= Information given =
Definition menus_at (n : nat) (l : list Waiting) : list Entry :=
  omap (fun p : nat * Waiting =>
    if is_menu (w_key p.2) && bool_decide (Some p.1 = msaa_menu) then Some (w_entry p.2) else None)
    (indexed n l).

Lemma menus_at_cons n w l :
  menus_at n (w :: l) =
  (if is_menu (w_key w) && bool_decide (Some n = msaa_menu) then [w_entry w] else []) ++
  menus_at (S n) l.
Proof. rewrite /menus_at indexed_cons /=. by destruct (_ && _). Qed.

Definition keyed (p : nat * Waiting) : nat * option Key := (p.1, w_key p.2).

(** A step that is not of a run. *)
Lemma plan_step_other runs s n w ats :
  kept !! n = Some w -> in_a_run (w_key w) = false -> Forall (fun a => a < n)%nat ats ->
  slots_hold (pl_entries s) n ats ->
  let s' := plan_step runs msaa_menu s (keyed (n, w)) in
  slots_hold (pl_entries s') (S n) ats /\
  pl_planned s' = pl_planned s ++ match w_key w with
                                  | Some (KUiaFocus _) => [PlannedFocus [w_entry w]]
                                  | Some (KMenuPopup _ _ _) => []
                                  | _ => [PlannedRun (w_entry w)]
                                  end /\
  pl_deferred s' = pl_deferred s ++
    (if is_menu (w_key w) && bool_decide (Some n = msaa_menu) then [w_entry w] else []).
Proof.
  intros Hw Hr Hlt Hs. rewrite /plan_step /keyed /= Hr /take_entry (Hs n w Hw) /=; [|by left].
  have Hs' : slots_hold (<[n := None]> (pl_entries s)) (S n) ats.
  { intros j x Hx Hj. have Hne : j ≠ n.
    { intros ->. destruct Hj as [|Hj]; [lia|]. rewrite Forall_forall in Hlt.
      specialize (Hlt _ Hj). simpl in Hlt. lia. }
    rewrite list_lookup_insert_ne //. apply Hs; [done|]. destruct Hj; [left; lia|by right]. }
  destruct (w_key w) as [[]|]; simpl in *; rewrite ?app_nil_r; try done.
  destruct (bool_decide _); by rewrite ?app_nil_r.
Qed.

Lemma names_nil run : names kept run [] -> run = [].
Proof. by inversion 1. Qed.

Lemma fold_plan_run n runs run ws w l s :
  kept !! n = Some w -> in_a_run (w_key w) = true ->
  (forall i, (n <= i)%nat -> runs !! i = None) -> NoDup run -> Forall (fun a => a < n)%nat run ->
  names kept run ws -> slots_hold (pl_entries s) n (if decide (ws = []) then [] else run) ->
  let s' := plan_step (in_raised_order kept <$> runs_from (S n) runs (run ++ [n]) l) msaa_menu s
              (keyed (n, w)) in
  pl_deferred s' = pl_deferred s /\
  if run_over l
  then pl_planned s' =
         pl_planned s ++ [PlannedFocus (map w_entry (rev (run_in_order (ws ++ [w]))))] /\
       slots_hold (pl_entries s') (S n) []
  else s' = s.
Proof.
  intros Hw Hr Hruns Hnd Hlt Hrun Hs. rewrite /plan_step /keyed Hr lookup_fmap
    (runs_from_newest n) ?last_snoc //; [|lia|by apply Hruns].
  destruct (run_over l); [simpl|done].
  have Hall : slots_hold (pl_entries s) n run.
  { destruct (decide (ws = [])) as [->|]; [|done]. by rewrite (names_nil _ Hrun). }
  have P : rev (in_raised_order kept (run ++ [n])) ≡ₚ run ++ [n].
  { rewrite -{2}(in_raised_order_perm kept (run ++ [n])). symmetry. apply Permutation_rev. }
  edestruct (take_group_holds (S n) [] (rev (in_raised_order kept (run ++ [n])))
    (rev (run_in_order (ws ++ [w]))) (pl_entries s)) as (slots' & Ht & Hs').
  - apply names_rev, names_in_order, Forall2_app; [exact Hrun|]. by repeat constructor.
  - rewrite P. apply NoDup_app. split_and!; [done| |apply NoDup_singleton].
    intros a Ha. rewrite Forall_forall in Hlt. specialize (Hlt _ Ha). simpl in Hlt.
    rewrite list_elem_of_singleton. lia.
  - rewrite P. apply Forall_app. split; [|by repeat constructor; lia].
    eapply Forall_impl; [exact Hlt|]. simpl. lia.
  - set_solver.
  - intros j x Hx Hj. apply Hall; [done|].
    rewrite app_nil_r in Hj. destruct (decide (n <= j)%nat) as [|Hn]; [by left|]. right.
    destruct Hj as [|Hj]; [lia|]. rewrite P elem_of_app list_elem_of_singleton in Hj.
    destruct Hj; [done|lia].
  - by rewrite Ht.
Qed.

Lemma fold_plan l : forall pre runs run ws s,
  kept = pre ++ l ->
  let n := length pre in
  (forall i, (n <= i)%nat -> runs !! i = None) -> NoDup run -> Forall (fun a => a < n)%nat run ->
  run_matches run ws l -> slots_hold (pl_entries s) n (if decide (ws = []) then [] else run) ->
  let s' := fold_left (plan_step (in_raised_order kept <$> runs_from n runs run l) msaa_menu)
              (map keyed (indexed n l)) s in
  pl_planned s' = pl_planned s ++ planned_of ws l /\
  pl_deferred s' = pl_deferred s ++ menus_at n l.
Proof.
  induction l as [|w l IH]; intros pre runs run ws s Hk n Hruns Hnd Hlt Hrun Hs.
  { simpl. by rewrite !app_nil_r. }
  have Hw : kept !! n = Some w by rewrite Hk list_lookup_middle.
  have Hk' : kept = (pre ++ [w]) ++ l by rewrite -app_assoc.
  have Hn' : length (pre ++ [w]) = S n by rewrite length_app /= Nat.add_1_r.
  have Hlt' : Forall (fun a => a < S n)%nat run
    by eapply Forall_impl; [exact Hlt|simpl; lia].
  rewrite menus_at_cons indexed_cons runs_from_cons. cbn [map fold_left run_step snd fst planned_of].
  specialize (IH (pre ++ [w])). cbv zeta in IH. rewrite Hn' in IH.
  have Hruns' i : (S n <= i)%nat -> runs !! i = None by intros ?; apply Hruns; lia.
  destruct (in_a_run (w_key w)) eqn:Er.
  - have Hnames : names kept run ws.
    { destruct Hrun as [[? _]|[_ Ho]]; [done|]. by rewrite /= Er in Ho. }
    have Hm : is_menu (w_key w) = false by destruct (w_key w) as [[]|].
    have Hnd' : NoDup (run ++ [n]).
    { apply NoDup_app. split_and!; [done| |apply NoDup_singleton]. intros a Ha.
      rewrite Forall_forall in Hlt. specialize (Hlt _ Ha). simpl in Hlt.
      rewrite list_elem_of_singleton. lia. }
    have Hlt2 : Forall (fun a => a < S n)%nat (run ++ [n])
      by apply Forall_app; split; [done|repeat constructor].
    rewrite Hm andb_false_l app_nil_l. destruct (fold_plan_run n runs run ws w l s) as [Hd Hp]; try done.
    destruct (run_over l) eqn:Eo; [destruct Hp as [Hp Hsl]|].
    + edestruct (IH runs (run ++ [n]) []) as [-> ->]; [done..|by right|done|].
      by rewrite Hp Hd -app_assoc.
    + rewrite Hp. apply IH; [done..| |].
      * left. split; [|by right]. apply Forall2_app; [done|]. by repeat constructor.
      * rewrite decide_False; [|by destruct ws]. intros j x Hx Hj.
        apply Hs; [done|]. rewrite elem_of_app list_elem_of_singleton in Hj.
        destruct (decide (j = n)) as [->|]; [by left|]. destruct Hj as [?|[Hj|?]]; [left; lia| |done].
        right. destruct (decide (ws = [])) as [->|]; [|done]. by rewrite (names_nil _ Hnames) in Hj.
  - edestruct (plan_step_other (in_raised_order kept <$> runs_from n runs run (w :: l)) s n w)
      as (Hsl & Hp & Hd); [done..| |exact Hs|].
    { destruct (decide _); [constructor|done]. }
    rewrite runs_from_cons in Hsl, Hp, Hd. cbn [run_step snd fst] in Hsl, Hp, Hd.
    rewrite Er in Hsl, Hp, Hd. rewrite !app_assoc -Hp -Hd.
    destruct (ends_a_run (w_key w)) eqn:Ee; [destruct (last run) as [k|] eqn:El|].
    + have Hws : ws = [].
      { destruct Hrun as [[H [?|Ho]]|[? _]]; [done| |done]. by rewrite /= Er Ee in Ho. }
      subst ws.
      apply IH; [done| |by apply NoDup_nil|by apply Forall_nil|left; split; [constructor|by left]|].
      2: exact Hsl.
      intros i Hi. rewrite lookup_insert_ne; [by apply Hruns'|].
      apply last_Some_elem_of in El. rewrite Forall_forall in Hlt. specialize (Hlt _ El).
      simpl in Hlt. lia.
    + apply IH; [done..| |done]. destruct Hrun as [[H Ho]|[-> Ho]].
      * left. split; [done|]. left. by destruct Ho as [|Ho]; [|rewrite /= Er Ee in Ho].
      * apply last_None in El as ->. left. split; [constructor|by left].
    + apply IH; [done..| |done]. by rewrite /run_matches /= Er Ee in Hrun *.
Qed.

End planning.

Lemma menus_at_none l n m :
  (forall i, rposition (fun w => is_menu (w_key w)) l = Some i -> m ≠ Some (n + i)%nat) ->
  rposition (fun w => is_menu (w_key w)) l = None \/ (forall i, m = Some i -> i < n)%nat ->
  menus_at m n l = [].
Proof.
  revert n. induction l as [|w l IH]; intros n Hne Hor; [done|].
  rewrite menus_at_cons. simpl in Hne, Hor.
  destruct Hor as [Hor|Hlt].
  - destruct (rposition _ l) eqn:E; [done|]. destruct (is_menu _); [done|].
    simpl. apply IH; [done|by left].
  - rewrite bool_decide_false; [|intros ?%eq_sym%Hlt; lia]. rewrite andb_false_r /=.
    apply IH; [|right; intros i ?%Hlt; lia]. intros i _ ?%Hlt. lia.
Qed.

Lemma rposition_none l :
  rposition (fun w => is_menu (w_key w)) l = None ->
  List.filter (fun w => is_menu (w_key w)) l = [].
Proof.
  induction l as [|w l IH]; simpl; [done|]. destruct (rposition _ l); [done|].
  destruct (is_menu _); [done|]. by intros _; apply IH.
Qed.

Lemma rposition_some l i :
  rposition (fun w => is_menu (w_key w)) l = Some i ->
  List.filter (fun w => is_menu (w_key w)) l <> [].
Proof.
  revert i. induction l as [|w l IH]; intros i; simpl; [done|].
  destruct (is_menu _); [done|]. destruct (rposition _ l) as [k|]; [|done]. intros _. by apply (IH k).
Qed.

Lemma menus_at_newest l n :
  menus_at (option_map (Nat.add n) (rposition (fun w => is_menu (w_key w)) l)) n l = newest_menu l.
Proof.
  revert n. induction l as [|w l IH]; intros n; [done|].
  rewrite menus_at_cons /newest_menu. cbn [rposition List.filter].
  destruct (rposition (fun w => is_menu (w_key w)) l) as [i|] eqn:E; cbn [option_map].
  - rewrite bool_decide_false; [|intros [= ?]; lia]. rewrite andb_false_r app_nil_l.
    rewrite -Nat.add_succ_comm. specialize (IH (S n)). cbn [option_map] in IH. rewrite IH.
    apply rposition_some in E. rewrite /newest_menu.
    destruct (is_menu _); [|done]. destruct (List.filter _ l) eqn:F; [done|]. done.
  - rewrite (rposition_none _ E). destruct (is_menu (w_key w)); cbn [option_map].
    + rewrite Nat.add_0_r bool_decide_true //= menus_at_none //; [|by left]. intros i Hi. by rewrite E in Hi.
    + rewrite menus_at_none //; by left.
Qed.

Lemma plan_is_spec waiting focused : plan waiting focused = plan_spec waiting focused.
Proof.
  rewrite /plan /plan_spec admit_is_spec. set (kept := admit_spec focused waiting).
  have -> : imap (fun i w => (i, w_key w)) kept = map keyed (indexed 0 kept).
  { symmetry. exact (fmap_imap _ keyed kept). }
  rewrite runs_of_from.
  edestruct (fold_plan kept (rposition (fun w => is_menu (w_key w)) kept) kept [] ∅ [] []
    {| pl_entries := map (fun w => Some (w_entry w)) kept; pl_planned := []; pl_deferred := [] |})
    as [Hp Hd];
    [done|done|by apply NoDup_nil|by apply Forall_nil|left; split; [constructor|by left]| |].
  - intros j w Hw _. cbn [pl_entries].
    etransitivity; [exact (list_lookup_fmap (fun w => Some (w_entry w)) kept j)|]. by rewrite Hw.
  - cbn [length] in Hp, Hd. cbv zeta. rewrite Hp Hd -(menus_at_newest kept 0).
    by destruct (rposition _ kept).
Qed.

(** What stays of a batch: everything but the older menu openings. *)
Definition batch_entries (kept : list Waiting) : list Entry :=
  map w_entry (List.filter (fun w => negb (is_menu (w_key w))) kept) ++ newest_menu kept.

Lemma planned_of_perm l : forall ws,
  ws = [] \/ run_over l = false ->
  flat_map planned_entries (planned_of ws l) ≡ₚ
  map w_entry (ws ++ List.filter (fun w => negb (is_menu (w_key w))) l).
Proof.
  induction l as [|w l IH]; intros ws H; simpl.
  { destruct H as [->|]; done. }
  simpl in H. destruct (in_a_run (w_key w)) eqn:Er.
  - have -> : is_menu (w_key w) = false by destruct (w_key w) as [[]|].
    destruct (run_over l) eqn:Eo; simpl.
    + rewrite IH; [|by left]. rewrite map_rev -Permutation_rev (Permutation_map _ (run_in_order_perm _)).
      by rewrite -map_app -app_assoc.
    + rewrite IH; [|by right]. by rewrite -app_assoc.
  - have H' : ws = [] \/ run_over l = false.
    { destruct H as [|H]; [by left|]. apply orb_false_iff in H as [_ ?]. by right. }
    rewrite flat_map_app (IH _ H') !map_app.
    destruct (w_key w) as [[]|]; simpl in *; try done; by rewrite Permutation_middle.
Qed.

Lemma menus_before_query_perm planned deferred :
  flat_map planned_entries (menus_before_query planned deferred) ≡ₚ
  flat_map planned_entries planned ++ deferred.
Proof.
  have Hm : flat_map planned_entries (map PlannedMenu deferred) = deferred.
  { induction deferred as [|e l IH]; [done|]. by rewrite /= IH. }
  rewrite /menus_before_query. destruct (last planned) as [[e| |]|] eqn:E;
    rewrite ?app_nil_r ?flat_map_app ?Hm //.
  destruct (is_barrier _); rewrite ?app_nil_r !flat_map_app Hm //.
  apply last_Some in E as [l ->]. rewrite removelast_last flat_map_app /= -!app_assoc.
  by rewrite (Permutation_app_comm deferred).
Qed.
...
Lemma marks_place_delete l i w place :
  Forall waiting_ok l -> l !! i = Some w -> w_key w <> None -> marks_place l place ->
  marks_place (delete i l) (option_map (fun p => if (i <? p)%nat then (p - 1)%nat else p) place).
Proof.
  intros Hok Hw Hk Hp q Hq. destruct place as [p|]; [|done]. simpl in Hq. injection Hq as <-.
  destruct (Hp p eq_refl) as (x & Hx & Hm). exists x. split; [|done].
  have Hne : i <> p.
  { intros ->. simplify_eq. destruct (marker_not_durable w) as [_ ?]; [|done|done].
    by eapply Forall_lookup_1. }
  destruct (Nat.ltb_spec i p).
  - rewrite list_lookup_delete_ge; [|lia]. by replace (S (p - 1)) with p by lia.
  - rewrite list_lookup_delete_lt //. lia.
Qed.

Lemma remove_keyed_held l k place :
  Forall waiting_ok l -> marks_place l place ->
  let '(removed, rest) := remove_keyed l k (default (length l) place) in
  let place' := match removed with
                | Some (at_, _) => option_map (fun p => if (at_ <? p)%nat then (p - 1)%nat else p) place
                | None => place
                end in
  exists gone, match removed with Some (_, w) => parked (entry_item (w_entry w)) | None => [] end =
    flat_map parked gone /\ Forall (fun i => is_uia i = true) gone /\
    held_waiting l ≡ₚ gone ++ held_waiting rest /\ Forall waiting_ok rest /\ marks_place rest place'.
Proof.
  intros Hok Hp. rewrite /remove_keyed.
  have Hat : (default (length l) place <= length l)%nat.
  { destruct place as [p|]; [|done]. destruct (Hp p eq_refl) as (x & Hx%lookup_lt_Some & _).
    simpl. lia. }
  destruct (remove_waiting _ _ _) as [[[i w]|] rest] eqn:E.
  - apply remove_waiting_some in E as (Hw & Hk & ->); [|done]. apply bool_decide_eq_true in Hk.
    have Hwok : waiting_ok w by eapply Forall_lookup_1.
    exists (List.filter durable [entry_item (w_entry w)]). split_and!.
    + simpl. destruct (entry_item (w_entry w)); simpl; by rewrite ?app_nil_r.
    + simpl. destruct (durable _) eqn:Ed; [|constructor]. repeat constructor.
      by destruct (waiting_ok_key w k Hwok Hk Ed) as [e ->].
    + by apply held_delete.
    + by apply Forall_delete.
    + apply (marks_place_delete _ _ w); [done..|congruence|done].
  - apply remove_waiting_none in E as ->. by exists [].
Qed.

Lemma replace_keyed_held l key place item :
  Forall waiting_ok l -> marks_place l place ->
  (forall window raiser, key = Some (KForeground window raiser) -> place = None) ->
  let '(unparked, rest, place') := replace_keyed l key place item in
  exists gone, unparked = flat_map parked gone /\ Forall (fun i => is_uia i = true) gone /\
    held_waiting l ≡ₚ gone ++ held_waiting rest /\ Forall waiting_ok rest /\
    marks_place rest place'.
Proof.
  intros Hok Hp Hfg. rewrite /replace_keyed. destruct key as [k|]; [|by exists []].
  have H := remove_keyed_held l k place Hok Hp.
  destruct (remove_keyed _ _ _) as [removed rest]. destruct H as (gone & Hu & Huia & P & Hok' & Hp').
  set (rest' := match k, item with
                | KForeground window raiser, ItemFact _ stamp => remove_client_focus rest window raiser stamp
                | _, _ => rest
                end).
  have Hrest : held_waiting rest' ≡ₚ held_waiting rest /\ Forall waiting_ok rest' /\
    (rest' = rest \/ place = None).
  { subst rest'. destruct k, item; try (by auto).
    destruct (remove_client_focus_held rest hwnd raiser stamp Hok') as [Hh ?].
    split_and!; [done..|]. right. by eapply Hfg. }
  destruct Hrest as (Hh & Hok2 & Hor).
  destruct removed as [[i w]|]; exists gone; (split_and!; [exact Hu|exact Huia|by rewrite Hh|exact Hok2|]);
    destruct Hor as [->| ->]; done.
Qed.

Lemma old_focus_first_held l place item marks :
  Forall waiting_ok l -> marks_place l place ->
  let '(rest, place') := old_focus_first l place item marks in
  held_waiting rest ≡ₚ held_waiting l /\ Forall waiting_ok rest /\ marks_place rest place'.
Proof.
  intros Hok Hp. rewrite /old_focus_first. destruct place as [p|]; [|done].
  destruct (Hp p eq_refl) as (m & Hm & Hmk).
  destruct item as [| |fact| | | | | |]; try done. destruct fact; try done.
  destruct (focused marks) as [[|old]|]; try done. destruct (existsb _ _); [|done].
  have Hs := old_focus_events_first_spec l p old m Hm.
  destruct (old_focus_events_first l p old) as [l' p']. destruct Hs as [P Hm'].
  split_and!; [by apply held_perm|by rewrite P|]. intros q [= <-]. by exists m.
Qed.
* * *
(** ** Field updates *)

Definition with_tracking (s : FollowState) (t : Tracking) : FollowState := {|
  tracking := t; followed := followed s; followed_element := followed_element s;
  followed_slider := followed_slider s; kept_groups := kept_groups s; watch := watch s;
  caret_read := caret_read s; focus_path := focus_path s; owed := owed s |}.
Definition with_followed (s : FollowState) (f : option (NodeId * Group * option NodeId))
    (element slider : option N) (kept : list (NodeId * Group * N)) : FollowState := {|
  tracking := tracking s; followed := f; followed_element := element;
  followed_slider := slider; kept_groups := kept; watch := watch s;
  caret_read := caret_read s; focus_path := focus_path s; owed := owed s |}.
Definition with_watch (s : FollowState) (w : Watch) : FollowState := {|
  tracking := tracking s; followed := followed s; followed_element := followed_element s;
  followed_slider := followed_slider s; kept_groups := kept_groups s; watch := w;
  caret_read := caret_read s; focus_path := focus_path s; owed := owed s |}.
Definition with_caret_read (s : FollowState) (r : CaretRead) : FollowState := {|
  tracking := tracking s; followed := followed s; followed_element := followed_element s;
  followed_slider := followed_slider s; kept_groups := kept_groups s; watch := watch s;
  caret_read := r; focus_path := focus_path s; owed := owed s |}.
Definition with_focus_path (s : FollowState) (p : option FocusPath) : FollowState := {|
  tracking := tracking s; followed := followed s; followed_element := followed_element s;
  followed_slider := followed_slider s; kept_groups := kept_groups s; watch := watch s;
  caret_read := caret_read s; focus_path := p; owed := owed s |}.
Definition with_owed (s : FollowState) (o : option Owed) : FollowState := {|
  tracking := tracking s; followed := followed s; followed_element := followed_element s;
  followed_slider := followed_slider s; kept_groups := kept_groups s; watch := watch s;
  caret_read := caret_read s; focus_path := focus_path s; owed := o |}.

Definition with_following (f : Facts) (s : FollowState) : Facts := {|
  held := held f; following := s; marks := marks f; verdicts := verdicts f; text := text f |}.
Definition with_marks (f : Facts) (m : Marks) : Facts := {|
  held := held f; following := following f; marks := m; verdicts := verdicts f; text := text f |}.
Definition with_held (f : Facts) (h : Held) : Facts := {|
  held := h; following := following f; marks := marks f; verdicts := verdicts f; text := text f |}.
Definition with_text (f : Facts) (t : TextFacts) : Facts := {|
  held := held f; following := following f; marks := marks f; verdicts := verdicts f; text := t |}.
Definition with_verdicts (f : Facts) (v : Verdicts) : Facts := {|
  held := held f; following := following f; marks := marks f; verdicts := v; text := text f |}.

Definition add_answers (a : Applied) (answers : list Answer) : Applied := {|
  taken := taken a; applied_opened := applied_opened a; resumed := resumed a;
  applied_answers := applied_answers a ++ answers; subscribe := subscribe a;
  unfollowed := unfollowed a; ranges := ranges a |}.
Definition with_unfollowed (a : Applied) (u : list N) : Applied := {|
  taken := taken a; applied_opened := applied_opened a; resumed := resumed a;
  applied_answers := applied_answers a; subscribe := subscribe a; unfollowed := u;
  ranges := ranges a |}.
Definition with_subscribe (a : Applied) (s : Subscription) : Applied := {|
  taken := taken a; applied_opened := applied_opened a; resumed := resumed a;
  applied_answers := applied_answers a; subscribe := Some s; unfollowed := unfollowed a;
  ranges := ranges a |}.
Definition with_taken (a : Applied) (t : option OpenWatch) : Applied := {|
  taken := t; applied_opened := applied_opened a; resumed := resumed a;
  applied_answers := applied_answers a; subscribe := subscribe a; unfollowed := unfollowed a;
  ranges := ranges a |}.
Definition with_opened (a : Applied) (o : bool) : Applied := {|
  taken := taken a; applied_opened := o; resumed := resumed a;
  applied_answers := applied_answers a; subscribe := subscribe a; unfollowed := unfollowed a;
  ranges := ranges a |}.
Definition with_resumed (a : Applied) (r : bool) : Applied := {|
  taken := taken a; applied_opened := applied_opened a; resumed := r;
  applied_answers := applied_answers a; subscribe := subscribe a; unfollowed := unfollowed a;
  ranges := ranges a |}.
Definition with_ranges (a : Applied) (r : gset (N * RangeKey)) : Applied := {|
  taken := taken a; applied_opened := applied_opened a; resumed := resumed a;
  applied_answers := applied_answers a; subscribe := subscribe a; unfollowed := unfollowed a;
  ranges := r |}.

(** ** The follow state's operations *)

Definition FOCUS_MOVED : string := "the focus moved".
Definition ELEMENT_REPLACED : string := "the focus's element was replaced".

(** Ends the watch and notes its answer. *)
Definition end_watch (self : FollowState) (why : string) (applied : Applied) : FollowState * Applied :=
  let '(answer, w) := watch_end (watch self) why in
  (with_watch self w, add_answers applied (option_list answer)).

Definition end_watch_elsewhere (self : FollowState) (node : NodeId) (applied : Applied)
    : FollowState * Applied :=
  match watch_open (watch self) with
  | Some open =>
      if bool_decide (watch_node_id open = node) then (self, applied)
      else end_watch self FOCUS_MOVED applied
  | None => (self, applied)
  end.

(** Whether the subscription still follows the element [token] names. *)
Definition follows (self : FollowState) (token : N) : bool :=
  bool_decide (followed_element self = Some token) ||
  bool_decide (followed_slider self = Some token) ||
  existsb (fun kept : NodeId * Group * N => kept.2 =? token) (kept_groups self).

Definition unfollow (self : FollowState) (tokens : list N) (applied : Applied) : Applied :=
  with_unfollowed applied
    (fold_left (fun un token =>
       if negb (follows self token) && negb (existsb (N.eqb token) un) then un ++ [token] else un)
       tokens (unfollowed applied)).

= Your instructions =
In the material above, transcribe exactly the lines beginning at the one with "have Hruns' i" and ending at the one with "by apply Forall_app;", both included.

= Answer to this exercise =
  have Hruns' i : (S n <= i)%nat -> runs !! i = None by intros ?; apply Hruns; lia.
  destruct (in_a_run (w_key w)) eqn:Er.
  - have Hnames : names kept run ws.
    { destruct Hrun as [[? _]|[_ Ho]]; [done|]. by rewrite /= Er in Ho. }
    have Hm : is_menu (w_key w) = false by destruct (w_key w) as [[]|].
    have Hnd' : NoDup (run ++ [n]).
    { apply NoDup_app. split_and!; [done| |apply NoDup_singleton]. intros a Ha.
      rewrite Forall_forall in Hlt. specialize (Hlt _ Ha). simpl in Hlt.
      rewrite list_elem_of_singleton. lia. }
    have Hlt2 : Forall (fun a => a < S n)%nat (run ++ [n])
      by apply Forall_app; split; [done|repeat constructor].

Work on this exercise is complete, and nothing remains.